All of these require awesome loyalty professionals at the helm proactively looking for opportunities for growth.
10. What are three important skills a loyalty program marketer needs?
1. Analytical
2. A strong communicator
3. Proactive to maximise the opportunity that a program provides. You have to constantly be looking for more learnings, more insights. Not just executing.
A bonus skill – you need to be strong in your conviction to wave the flag for your customers and the business to get the best outcomes.
11. If we are chatting again in (say) 2 years’ time, what do you predict would be the hot topic related to loyalty programs?
The good, the bad and the ugly impact of AI.
12. Leave us with a lasting loyalty thought
Summary
This interview with Kristy is a comprehensive insight into what makes a loyalty program a long-term success.
Three letters… POC!
A summary of the ten fundamentals of a POC shared in this Loyalty Leaders interview emanate from the real-life experience – thank you Kristy!
1. Be clear on the objectives
For the POC vs for the longer-term
2. The audience
Ring-fence a group of customers to be a part of the POC,
3. Measurement
Be clear on what metrics you’ll use to measure the impact of your POC
4. Stick to your Minimum-Viable-Product (MVP) proposition and avoid Scope Creep
This comes back to what your objectives are and being careful not to complicate your POC.

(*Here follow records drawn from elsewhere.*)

(* ===== verification/Browser.v ===== *)
(** The task-owned browser book: identities, the durable fact journal, bounded
    admission, host settlement and its authority chain ([browser.rs]). *)
From S2P Require Import Prelude Canonical Task Artifact.

(** ** Code outside the crate: the URL parser *)

Record Url := {
  url_scheme : text;
  url_username : text;
  url_password : option text;
  url_host_str : option text;
  url_port : option N;
  url_query : option text;
  url_fragment : option text;
}.

(** [Url::parse] *)
Class UrlParser := url_parse : text -> option Url.

Definition MAX_BROWSER_JOURNAL_FACTS : N := 1000.
Definition MAX_BROWSER_OPEN_TASKS : N := 32.
Definition MAX_BROWSER_CONTEXTS : N := 32.
Definition MAX_BROWSER_TABS : N := 32.
Definition MAX_BROWSER_RECEIPTS : N := 256.
Definition MAX_BROWSER_FACT_URL_BYTES : N := 2048.
Definition MAX_BROWSER_IDENTITY_BYTES : N := 256.
Definition MAX_BROWSER_DIMENSION : N := 32768.

Inductive BrowserContractError :=
| BrCrossTask
| BrGenerationMismatch
| BrClosedTask
| BrIdempotencyConflict
| BrBoundExceeded
| BrInvalidRequest
| BrHostEffectUnavailable.

#[export] Instance BrowserContractError_eq_dec : EqDecision BrowserContractError.
Proof. solve_decision. Defined.

Inductive BrowserIntegrationHold :=
| WebViewSurfaceAbsent
| BrowserServiceAbsent
| HostCapabilityUngranted.

(** ** Permissions, health, tabs, actions *)

Inductive BrowserPermission :=
| PermCreateContext | PermCloseContext | PermOpenTab | PermCloseTab | PermSelectTab
| PermNavigate | PermHistory | PermSetBounds | PermSetVisibility | PermSetFocus | PermCapture
| PermAutomate | PermDownload | PermClipboard | PermFileChooser | PermSecretFill
| PermPermissionDecide | PermRecord | PermReplay | PermCancel | PermRecover | PermLinkArtifact.

#[export] Instance BrowserPermission_eq_dec : EqDecision BrowserPermission.
Proof. solve_decision. Defined.

Definition all_permissions : list BrowserPermission :=
  [ PermCreateContext; PermCloseContext; PermOpenTab; PermCloseTab; PermSelectTab;
    PermNavigate; PermHistory; PermSetBounds; PermSetVisibility; PermSetFocus; PermCapture;
    PermAutomate; PermDownload; PermClipboard; PermFileChooser; PermSecretFill;
    PermPermissionDecide; PermRecord; PermReplay; PermCancel; PermRecover; PermLinkArtifact ].

Lemma all_permissions_complete p : p ∈ all_permissions.
Proof. destruct p; unfold all_permissions; repeat (left || right). Qed.

#[export] Instance BrowserPermission_finite : finite.Finite BrowserPermission.
Proof.
  refine {| finite.enum := all_permissions |}.
  - by apply (bool_decide_unpack _); vm_compute.
  - apply all_permissions_complete.
Defined.

Inductive BrowserHealth := Healthy | Recovering | Interrupted.
Inductive BrowserTabKind := TabPage | TabPopup (opener : BrowserTabId).

#[export] Instance BrowserHealth_eq_dec : EqDecision BrowserHealth.
Proof. solve_decision. Defined.
#[export] Instance BrowserTabKind_eq_dec : EqDecision BrowserTabKind.
Proof. solve_decision. Defined.

Inductive BrowserAction :=
| ActCreateContext
| ActCloseContext
| ActOpenTab (url : text) (kind : BrowserTabKind)
| ActCloseTab
| ActSelectTab
| ActNavigate (url : text)
| ActBack
| ActForward
| ActReload
| ActStop
| ActSetBounds (width height : N)
| ActSetVisibility (visible : bool)
| ActSetFocus (focused : bool)
| ActCapture
| ActAutomate
| ActDecideDownload (allow : bool)
| ActReadClipboard
| ActWriteClipboard
| ActChooseFile (artifact_id : ArtifactId)
| ActFillSecret (vault_ref field_selector : text)
| ActDecidePermission (permission : BrowserPermission) (allowed : bool)
| ActRecord
| ActReplay
| ActCancel
| ActRecover
| ActLinkArtifact (artifact_id : ArtifactId).
Definition apply_into (s : TaskSnapshot) (e : Event) (occurred_at_ms : Z)
    : result TaskSnapshot ApplyFailure :=
  match e with
  | EvTaskRenamed title => refusing (apply_task_renamed s title)
  | EvTaskAttentionSet attention => Ok (set_attention s attention)
  | EvTaskCloseBegun epoch => refusing (apply_close_begun s epoch)
  | EvTaskSettled => refusing (apply_settled s)
  | EvTaskReopened => refusing (apply_reopened s)
  | EvTaskArchived => refusing (apply_archived s)
  | EvTaskDeleted => refusing (apply_deleted s)
  | EvAgentSessionRegistered agent => refusing (apply_agent_registered s agent)
  | EvAgentProviderSessionBound a r p g => refusing (apply_provider_bound s a r p g)
  | EvAgentProviderSessionAbandoned a p g => refusing (apply_provider_abandoned s a p g)
  | EvPrimaryAgentSet a => refusing (apply_primary_set s a)
  | EvUnstartedPrimaryProviderRebound a k => refusing (apply_unstarted_rebound s a k)
  | EvSpecialistRequested sp by_ purpose agent permission ws epoch gen r =>
      refusing (apply_specialist_requested s sp by_ purpose agent permission ws epoch gen r)
  | EvPrimaryPromoted previous promoted epoch gen =>
      refusing (apply_primary_promoted s previous promoted epoch gen)
  | EvSpecialistHandoffRecorded sp artifact structured epoch gen =>
      refusing (apply_handoff_recorded s sp artifact structured epoch gen)
  | EvSpecialistClosed sp epoch gen => refusing (apply_specialist_closed s sp epoch gen)
  | EvArtifactRegistered artifact => refusing (apply_artifact_registered s artifact)
  | EvResourceRegistered r => refusing (apply_resource_registered s r occurred_at_ms)
  | EvResourceReleaseBegun r g => refusing (apply_release_begun s r g occurred_at_ms)
  | EvResourceReleased r g => refusing (apply_released s r g occurred_at_ms)
  | EvTerminalRenamed r title => refusing (apply_terminal_renamed s r title)
  | EvTerminalCwdReported r cwd => refusing (apply_terminal_cwd s r cwd occurred_at_ms)
  | EvTerminalExited r code summary =>
      refusing (apply_terminal_exited s r code summary occurred_at_ms)
  | EvTerminalActivity r => refusing (apply_terminal_activity s r occurred_at_ms)
  | EvTaskTerminalStripSet strip => refusing (apply_strip_set s strip)
  | EvProviderInputAccepted c cl op a k ps g t ep q ap action wait delivery =>
      refusing (apply_input_accepted s
        {| ii_command_id := c; ii_client_id := cl; ii_operation_id := op;
           ii_agent_session_id := a; ii_provider_kind := k; ii_provider_session_id := ps;
           ii_runtime_generation := g; ii_turn_id := t; ii_action_epoch := ep;
           ii_question_id := q; ii_approval_id := ap |} action wait delivery occurred_at_ms)
  | EvProviderQuestionPresented a k ps g t ep q =>
      refusing (apply_question_presented s a k ps g t ep q)
  | EvProviderApprovalPresented a k ps g t ep q =>
      refusing (apply_approval_presented s a k ps g t ep q)
  | EvProviderWaitSettled fence => refusing (apply_wait_settled s fence)
  | EvProviderInputDelivered c cl op a k ps g t ep q ap =>
      refusing (apply_input_delivered s
        {| ii_command_id := c; ii_client_id := cl; ii_operation_id := op;
           ii_agent_session_id := a; ii_provider_kind := k; ii_provider_session_id := ps;
           ii_runtime_generation := g; ii_turn_id := t; ii_action_epoch := ep;
           ii_question_id := q; ii_approval_id := ap |})
  | EvTaskCreated _ _ _ _ _ | EvPurged | EvHostCloseBegun _ _ _
  | EvHostCleanupBranchCompleted _ _ _ _ | EvOperationAccepted _ | EvOperationSettled _
  | EvOperationFailed _ | EvOperationCancelled _ | EvOperationUncertain _ | EvBrowser _ =>
      Err Unreachable
  end.
(** The snapshots a log of events replays to. *)
Inductive replayed : list DomainEvent -> TaskSnapshot -> Prop :=
| replayed_created ev s : apply None ev = Ok s -> replayed [ev] s
| replayed_next log s ev s' :
    replayed log s -> apply (Some s) ev = Ok s' -> replayed (log ++ [ev]) s'.

Lemma replayed_inv log s : replayed log s -> snapshot_wf s.
Proof.
  induction 1 as [ev s Hs|log s ev s' _ IH Hs].
  - by eapply created_wf.
  - apply apply_Some_applied in Hs as [Hs _]. by eapply applied_wf.
Qed.

Lemma apply_all_from_replayed fresh task index es : forall log s s',
  replayed log s -> apply_all_from fresh task index (Some s) es = Ok s' ->
  exists log', replayed (log ++ log') s' /\ map de_payload log' = es.
Proof.
  revert index; induction es as [|e es IH]; intros index log s s' Hlog Ha.
  - injection Ha as <-. exists []. by rewrite app_nil_r.
  - apply apply_all_from_cons in Ha as (ev & s1 & <- & Hs & Ha).
    destruct (IH _ (log ++ [ev]) _ _ (replayed_next _ _ _ _ Hlog Hs) Ha) as (l & Hl & Hm).
    exists (ev :: l). cbn. rewrite <- app_assoc in Hl. by rewrite Hm.
Qed.

(** ** Properties *)

(** C5: whatever log of events a snapshot replays from, it is well formed: maps
    are keyed by their members' ids and hold only this task's members, the
    primary agent exists and is no specialist, every artifact and resource is
    valid, the sessions respect their bounds and fences, a terminal has facts
    exactly while it is registered and not released, and the strip lists at
    most eight distinct plain shells of the task.  The revision counts the
    mutations of the log and stays within 64 bits. *)
Theorem replayed_well_formed (log : list DomainEvent) (s : TaskSnapshot)
    (Hlog : replayed log s) :
  snapshot_wf s /\ tf_revision (sn_task s) = mutations (map de_payload log)
  /\ 1 <= tf_revision (sn_task s) <= u64_max.
Proof.
  split; [by eapply replayed_inv|].
  induction Hlog as [ev s Hs|log s ev s' _ [Hr Hb] Hs].
  - apply apply_None_Ok in Hs as ((t & c & a & ac & r & Hp & _) & _ & -> & _). cbn [map]. by rewrite Hp.
  - apply apply_Some_applied in Hs as [Hs _]. pose proof (applied_task _ _ _ Hs) as (_ & Hr' & _).
    rewrite map_app. unfold mutations in *. rewrite List.filter_app, count_app, <- Hr. cbn.
    unfold bump in Hr'. rewrite Hr'. destruct (is_task_mutation (de_payload ev)) eqn:E.
    + rewrite count_cons, count_nil. split; [lia|].
      destruct Hs as [fact b _ _ _ _ ?|Hop|s1 Hop _|s1 _ _ _ ?]; [lia| | |lia];
        revert E Hop; by destruct (de_payload ev).
    + split; [done|]. by rewrite N.add_0_r.
Qed.
End Arms.

#[local] Existing Instance toy_sha.
#[local] Existing Instance toy_urls.
#[local] Existing Instance toy_json.

Lemma sample_created_replayed : replayed [sample_created_event] (the sample_created).
Proof. apply replayed_created. by vm_compute. Qed.

Lemma sample_working_replayed : exists log, replayed log (the sample_working).
Proof.
  destruct (apply_all_from_replayed (fun n => n) (Some 1) 0
    [EvAgentSessionRegistered sample_agent; EvPrimaryAgentSet 10;
     EvResourceRegistered sample_provider_terminal] _ _ (the sample_manned)
    sample_created_replayed) as (log & Hlog & _); [by vm_compute|].
  destruct (apply_all_from_replayed (fun n => n) (Some 1) 0
    [EvAgentProviderSessionBound 10 20 sess 0; accept_send_now; present_question] _ _
    (the sample_working) Hlog) as (log' & Hlog' & _); [by vm_compute|].
  eauto.
Qed.

Lemma replayed_well_formed_witness : snapshot_wf (the sample_created).
Proof. apply (replayed_well_formed _ _ sample_created_replayed). Defined.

5. Iterate your program design during the POC if you need to
When the POC is in market and one or more aspects of your proposition are not achieving their objectives, then iterate and keep measuring to see the change.
6. The timeframe
This will depend on the type of the brand/business you’re in. A rule of thumb is three months is the minimum.
7.The technology to support it. The technology you have in place to support the execution of your POC should be your Minimum Viable Product.
8. Business alignment and engagement
While you’ve taken your team on the journey of designing the program, make sure you keep them aware of and engaged with the POC.
9. Gain customer feedback
You engaged customers in your program design, so now you can gain valuable feedback about their experience in the POC.
10. The business case
Everything in your POC leads to your business case – the succinct document that forms the foundation of your loyalty project (and soon to be program).
And don’t forget patience and a strength of conviction or back bone to see it through.